In questi mesi di pandemia, il Legislatore ha cercato di dare protezione, giustamente, agli inquilini alla prese con la crisi economica causata dal Covid-19: perdita del lavoro, cassa integrazione, chiusura dell’azienda, ristori non pervenuti o comunque insufficienti non permettevano agli inquilini di onorare i propri impegni con i proprietari di casa. Il legislatore ha pertanto provveduto ad emanare nei mesi scorsi una serie di provvedimenti che hanno bloccato le esecuzioni degli sfratti con la conseguenza, però, che i proprietari non si vedono più pagati i canoni di locazione, gli inquilini possono continuare ad occupare i loro appartamenti, gli amministratori di condominio possono richiedere ai proprietari anche il pagamento delle spese condominiali a carico dell’inquilino, l’Erario continua ad avere titolo ad esigere le imposte dai proprietari su canoni mai percepiti ed anche dai Comuni non è mai arrivato alcuno sconto sull’Imu.
Gli unici, quindi, dimenticati dal legislatore sono stati i proprietari di immobili, su cui in pratica lo Stato ha scaricato un grosso problema sociale: e tra questi non si deve pensare che vi siano solo i rentier in possesso di grandi patrimoni immobiliari, che vivono oziosamente e spensieratamente delle sole rendite immobiliari.

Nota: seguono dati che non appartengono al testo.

(** The first row's request is brought to rest. *)
Lemma landed_put kind row rows s r r' :
  landed kind (row :: rows) s → active s !! row_request_id row = Some r →
  request_wf (config (kv_cache s)) r' → resting (seq_view (kv_cache s) (row_request_id row)) r' →
  landed kind rows (set_active (<[row_request_id row := r']> (active s)) s).
Proof.
  intros [Hst Hnd Hrow Hrest] Hr Hwf Hres. simpl in Hnd. apply NoDup_cons in Hnd as [Hni Hnd].
  split; simpl; [by eapply static_put|done|..].
  - intros row' Hin. destruct (Hrow row') as (r0 & Hr0 & ?); [by right|]. exists r0.
    rewrite lookup_insert_ne; [done|]. apply not_eq_sym. by eapply row_ids_ne.
  - intros i r0. rewrite lookup_insert. case_decide as Heq; [intros [= <-] _; by rewrite <- Heq|].
    intros Hi Hn. apply Hrest; [done|]. apply not_elem_of_cons. split; [by intros ->|done].
Qed.

(** The first row's request leaves. *)
Lemma landed_finish kind row rows s m :
  landed kind (row :: rows) s → kv_wf m → config m = config (kv_cache s) →
  sequences m = delete (row_request_id row) (sequences (kv_cache s)) →
  landed kind rows (set_kv_cache m (set_active (delete (row_request_id row) (active s)) s)).
Proof.
  intros [Hst Hnd Hrow Hrest] Hm Hc Hs. simpl in Hnd. apply NoDup_cons in Hnd as [Hni Hnd].
  assert (∀ i, i ≠ row_request_id row → seq_view m i = seq_view (kv_cache s) i) as Hv
    by (intros i Hi; unfold seq_view; by rewrite Hs, lookup_delete_ne).
  split; simpl; [by apply static_remove|done|..].
  - intros row' Hin. destruct (Hrow row') as (r0 & Hr0 & ?); [by right|]. exists r0.
    pose proof (row_ids_ne _ _ Hni row' Hin). by rewrite lookup_delete_ne, Hv.
  - intros i r0 [Hne Hi]%lookup_delete_Some Hn. rewrite Hv by done. apply Hrest; [done|].
    apply not_elem_of_cons. by split.
Qed.
Lemma closes_filled rid n pos m m' : 0 < bs → owns m → closes rid n pos m m' → n ≤ W rid →
  sequences_filled m → sequences_filled m' ∧ owns m'.
Proof.
  intros Hbs Ho [Hc _ _ _ (r & q & Hr & Hq & -> & _ & Hdel & Hs)] Hn [Hsz Hseq Hw].
  destruct (Ho _ _ Hr) as (q0 & Hq0 & Hpd & Hcm). simplify_eq.
  destruct (Hw _ _ _ Hr Hq) as [Hlen Hin].
  assert (∀ rid' r', reservations m' !! rid' = Some r' → rid' ≠ rid ∧ request_id r' ≠ request_id r ∧ reservations m !! rid' = Some r') as Hoth.
  { intros rid' r'. rewrite Hdel, lookup_delete_Some. intros [Hne Hr']. split; [done|]. split; [|done].
    intros He. destruct (Ho _ _ Hr') as (q' & Hq' & Hp' & _). rewrite He in Hq'. congruence. }
  split; [split|].
  - congruence.
  - intros id q'. rewrite Hs, lookup_insert. case_decide; [|apply Hseq]. subst id. intros [= <-]. rewrite Hsz.
    apply close_filled; [done|lia|lia| |by apply Hseq]. eapply in_pages_weaken; [|exact Hin]. lia.
  - intros rid' r' q' Hr' Hq'. destruct (Hoth _ _ Hr') as (_ & Hne & Hr0). rewrite Hs, lookup_insert_ne in Hq' by done. by eapply Hw.
  - intros rid' r' Hr'. destruct (Hoth _ _ Hr') as (_ & Hne & Hr0). rewrite Hs, lookup_insert_ne by done. by apply Ho.
Qed.

Lemma closes_all_filled rows ps m m' : 0 < bs → owns m → closes_all rows ps m m' →
  (∀ row, row ∈ rows → row.2 ≤ W row.1) → sequences_filled m → sequences_filled m'.
Proof.
  intros Hbs Ho Hall. induction Hall as [|rid n pos rows ps m m1 m' Hc _ IH]; intros Hn Hf; [done|].
  destruct (closes_filled _ _ _ _ _ Hbs Ho Hc) as [Hf1 Ho1]; [apply (Hn (rid, n)); by left|done|].
  apply IH; [done| |done]. intros row Hin. apply Hn. by right.
Qed.

(** *** The methods *)
Lemma block_size_pos m : kv_wf m → filled m → 0 < bs.
Proof. intros [_ Hb] [[<- _ _] _]. apply (bw_bs _ Hb). Qed.

Lemma safe_begin id n : (∀ rid, W rid = 0) → safe (begin_append id n).
Proof.
  intros HW. apply safe_intro; [apply inheriting_begin|]. intros m Hwf Hf. pose proof (block_size_pos _ Hwf Hf) as Hbs.
  eapply wp_post_mono; [by apply begin_append_wf|..]; [|intros e m' ->; split; [done|by destruct Hf]].
  intros a m' (Hwf' & q & Hq & Hpd & Hn & _ & _ & _ & Hc & Hs & Hr). split; [done|].
  destruct Hf as [[Hsz Hseq Hw] _].
  destruct (take_app_stored _ _ _ _ _ _ (ar_newly_allocated_pages a) (bw_link _ (proj2 Hwf)) ltac:(by rewrite Hsz) Hq) as [Hle _].
  rewrite Hsz in Hle. destruct (Hseq _ _ Hq) as [Hl Hp Hreg Hch].
  assert (in_pages bs mem (pages q ++ ar_newly_allocated_pages a) (h id) (committed_tokens q)) as Hp'.
  { eapply in_pages_table; [done| |done]. intros i Hi. rewrite lookup_app_l by lia. done. }
  split; [congruence|..].
  - intros id' q'. rewrite Hs, lookup_insert. case_decide; [|apply Hseq]. subst id'. intros [= <-]. by split.
  - intros rid r q'. rewrite Hr, lookup_insert. case_decide as Hrid.
    + intros [= <-]. simpl. rewrite Hs, lookup_insert_eq. intros [= <-]. unfold written. simpl.
      rewrite HW, Nat.add_0_r. by split.
    + intros Hr'. rewrite Hs, lookup_insert. case_decide as He; [|by apply Hw]. intros [= <-].
      destruct (kv_owns _ Hwf _ _ Hr') as (q1 & Hq1 & Hpd1 & _). rewrite <- He in Hq1. congruence.
Qed.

Non trovando supporto e ristoro nel legislatore, i proprietari immobiliari si sono dovuti affidare ai giudici: alla Corte costituzionale sono arrivate in questi mesi varie richieste di pronunciarsi sul provvedimento di blocco delle esecuzioni degli sfratti, deciso all’inizio della pandemia e più volte prorogato nei mesi successivi.
Il dubbio di costituzionalità nasce, in primo luogo, dalla mancanza di giustificazione della sospensione indiscriminata della liberazione degli immobili, anche per quelli oggetto di sfratto convalidato prima della pandemia.

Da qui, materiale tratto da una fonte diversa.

(** The steps of [restore], each when its check passes. *)
Lemma boundary_state_valid s prompt gen cache data model_id :
  boundary s prompt gen → (is_Some data ↔ is_Some (ss_logits s)) →
  let state := rec_state (record_of s model_id cache data) in
  record_prompt state = prompt ∧ drop (gs_prompt_length state) (token_ids (gs_output state)) = gen ∧
  length gen ≤ limit_of s ∧
  (∀ t, t ∈ gen → outside (vocab_size (ss_limits s)) t = false) ∧
  (∀ n, n < length gen → stop_of (ss_eos s) (patterns_of s) (limit_of s) (take n gen) = None) ∧
  reason_valid (ss_finish_reason s) (stop_of (ss_eos s) (patterns_of s) (limit_of s) gen) (length gen)
    (limit_of s) = true ∧
  stopped_on_eos (ss_output s) = stopped_by_eos (ss_finish_reason s) ∧
  boundary_error state (bool_decide (is_Some data)) = None ∧
  ¬ (length gen = 0 ∧ limit_of s = 0 ∧ ss_processed_tokens s ≠ 0).
Proof.
  intros [[He Ho Hp Hv Hps Hm] Hb Hf] Hdata. cbv zeta. unfold at_boundary in Hb.
  set (state := rec_state _).
  assert (length gen ≤ limit_of s ∧
    (∀ t, t ∈ gen → outside (vocab_size (ss_limits s)) t = false) ∧
    (∀ n, n < length gen → stop_of (ss_eos s) (patterns_of s) (limit_of s) (take n gen) = None)) as (Hl & Hvoc & Hg).
  { destruct (ss_finish_reason s) as [r|].
    - destruct Hb as ([(_ & -> & _)|[]] & _); [|done]. split; [simpl; lia|].
      split; [by intros ? ?%elem_of_nil|simpl; lia].
    - destruct Hb as ([Hvoc Hg] & Hlt & _). split; [lia|]. split; [done|]. intros n Hn. apply Hg. lia. }
  split_and!; try done; unfold record_prompt; simpl; rewrite ?Ho, ?Hp; simpl.
  - by rewrite take_app_length.
  - by rewrite drop_app_length.
  - apply (reason_valid_spec (ss_limits s)); [done..|]. destruct (ss_finish_reason s); tauto.
  - destruct (ss_finish_reason s) as [r|].
    + destruct Hb as ([(_ & -> & ->)|Hb] & _); [done|by eapply ended_eos_bool].
    + destruct Hb as (Hrun & Hlt & _). by apply (ended_eos_bool (ss_limits s) _ (patterns_of s) (limit_of s) gen Cancelled),
        running_ended; [lia|].
  - apply boundary_error_spec. simpl. rewrite Ho. simpl. destruct (ss_finish_reason s).
    + destruct Hb as (_ & Hpe & Hlo & Hpr & _). split_and!; [done| |done].
      apply bool_decide_eq_false. rewrite Hdata, Hlo. by intros [].
    + rewrite bool_decide_eq_true, Hdata. tauto.
  - destruct (ss_finish_reason s); [|lia]. intros (_ & Hz & Hn). destruct Hb as (_ & _ & _ & _ & Hb). lia.
Qed.

(** A record taken at a boundary passes every check on its history. *)
Lemma restore_checks_pass s prompt gen model_id control cache data :
  boundary s prompt gen → (N.of_nat (max_model_length (ss_limits s)) ≤ usize_max)%N →
  stop_token_sequences control = patterns_of s → model_id ≠ EmptyString →
  (is_Some data ↔ is_Some (ss_logits s)) →
  match data with Some d => check_logits_data d (vocab_size (ss_limits s)) = Ok tt | None => True end →
  restore (record_of s model_id cache data) (ss_limits s) model_id control =
  do? sampler := match to_state <$> ss_sampler s with
                 | Some st => res_bind (lift (from_state st)) (λ x, Ok (Some x))
                 | None => Ok None
                 end in
  if decide (generation_position new_cache ≠ 0) then
    Err "fresh generation cache must start at input position zero"
  else
  do? cache := lift (restore_generation cache model_id new_cache (ss_processed_tokens s)) in
  Ok (mk_session (ss_limits s) (ss_generation s) control (ss_matcher s) (ss_eos s) cache
        (from_data <$> data) (ss_pending_input s) sampler (ss_prompt_length s)
        (ss_processed_tokens s) (ss_output s) (ss_finish_reason s) None 0).
Proof.
  intros Hb Hmax Hctl Hid Hsome Hdata.
  pose proof (boundary_state_valid s prompt gen cache data model_id Hb Hsome) as Hst. cbv zeta in Hst.
  destruct Hst as (Hprompt & Hdrop & Hlen & Hvoc & Hg & Hreason & Heos & Herr & Hz).
  destruct Hb as [[He Ho Hp Hv Hps Hm] _ _].
  unfold restore. set (state := rec_state _) in *. cbv zeta.
  rewrite decide_False by (simpl; naive_solver).
  change (gs_output state) with (ss_output s) in *. change (gs_generation state) with (ss_generation s).
  assert (generated_token_ids (ss_output s) = gen) as -> by (by rewrite Ho).
  rewrite decide_False.
  2:{ destruct Hv as (_ & _ & Hne & Hl & _). rewrite Hdrop, Ho. simpl. rewrite length_app, Hp.
      unfold usize_add. rewrite decide_True by lia.
      assert (length prompt ≠ 0) by (by destruct prompt). naive_solver lia. }
  change (take _ (token_ids (ss_output s))) with (record_prompt state). rewrite Hprompt.
  pose proof (validate_generation_spec (ss_limits s) prompt (ss_generation s) Hmax) as Hvg.
  destruct (validate_generation _ _ _) as [eos|e|p]; [|done|done]. destruct Hvg as [_ ->].
  rewrite <- He. cbn [res_bind]. unfold validate_control. rewrite Hctl.
  pose proof (validate_patterns_spec (vocab_size (ss_limits s)) 0 (patterns_of s)) as Hvp.
  destruct (validate_patterns _ _ _) as [[]|e|p]; [|done|done]. cbn [res_bind].
  rewrite decide_False by (by intros []). destruct Hm as (m0 & Hnew & Hpush). rewrite Hnew. cbn [res_bind].
  destruct (new_matcher_spec (patterns_of s) (patterns_nonempty _ _ Hps)) as (m1 & Hm1 & Hpm & Hms).
  rewrite Hnew in Hm1. injection Hm1 as <-.
  pose proof (replay_spec (vocab_size (ss_limits s)) (limit_of s) (ss_eos s) (patterns_of s) gen [] m0 Hpm Hms)
    as Hrep. cbn [length app] in Hrep. change (stop_of _ _ _ []) with (@None GenerationFinishReason) in Hrep.
  destruct (replay _ _ _ _ _ _ _) as [[m2 natural]|e|p]; [| |done].
  2:{ destruct Hrep. split; [done|]. intros n Hn. apply Hg. lia. }
  destruct Hrep as (Hpush2 & -> & _). rewrite Hpush in Hpush2. injection Hpush2 as <-. cbn [res_bind fst snd].
  change (gs_finish_reason state) with (ss_finish_reason s).
  rewrite Hreason, bool_decide_true by done. cbn [negb orb].
  change (rec_logits _) with data. rewrite Herr, decide_False by done.
  assert (match data with Some data => check_logits_data data (vocab_size (ss_limits s)) | None => Ok tt end = Ok tt)
    as -> by (by destruct data). done.
Qed.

A ciò si aggiunge il fatto che il blocco degli sfratti introdotto all’inizio dell’emergenza Covid non prende in considerazione, come invece era successo per provvedimenti analoghi del passato, le condizioni economiche delle parti e la meritevolezza degli interessi contrapposti.
Anzi, tutela esclusivamente e in modo automatico il conduttore, senza valutare e senza lasciare al giudice alcun margine di apprezzare, nel caso concreto, le condizioni economiche in cui versa il locatore, anch’egli colpito dall’emergenza legata alla pandemia e pertanto posto, come negli ultimi casi trattati dai giudici, in stato di indigenza dall’impossibilità di percepire i canoni per oltre un anno. Il blocco degli sfratti fa «gravare su una parte dei cittadini, indebitamente e indistintamente ritenuti capaci di sopportarne le conseguenze, una misura di carattere sostanzialmente assistenziale, che avrebbe dovuto essere posta a carico della fiscalità generale».
Inoltre, il blocco degli sfratti, svuota il contenuto sostanziale del diritto del proprietario senza prevedere alcun indennizzo in suo favore. Infatti il locatore non può usare il bene per sè, né locarlo ad altri, né ottenere i canoni di locazione. Ed è probabile che neanche in futuro potrà trovare soddisfazione del proprio credito, soprattutto quando il conduttore è insolvibile. E il blocco è tanto più irragionevole perché resta invariato l’obbligo del proprietario di sopportare gli oneri condominiali e fiscali.
Per questi motivi non è più prorogabile da parte del Legislatore un intervento a sostegno anche dei proprietari immobiliari, anch’essi colpiti fortemente dalle conseguenze economiche della pandemia.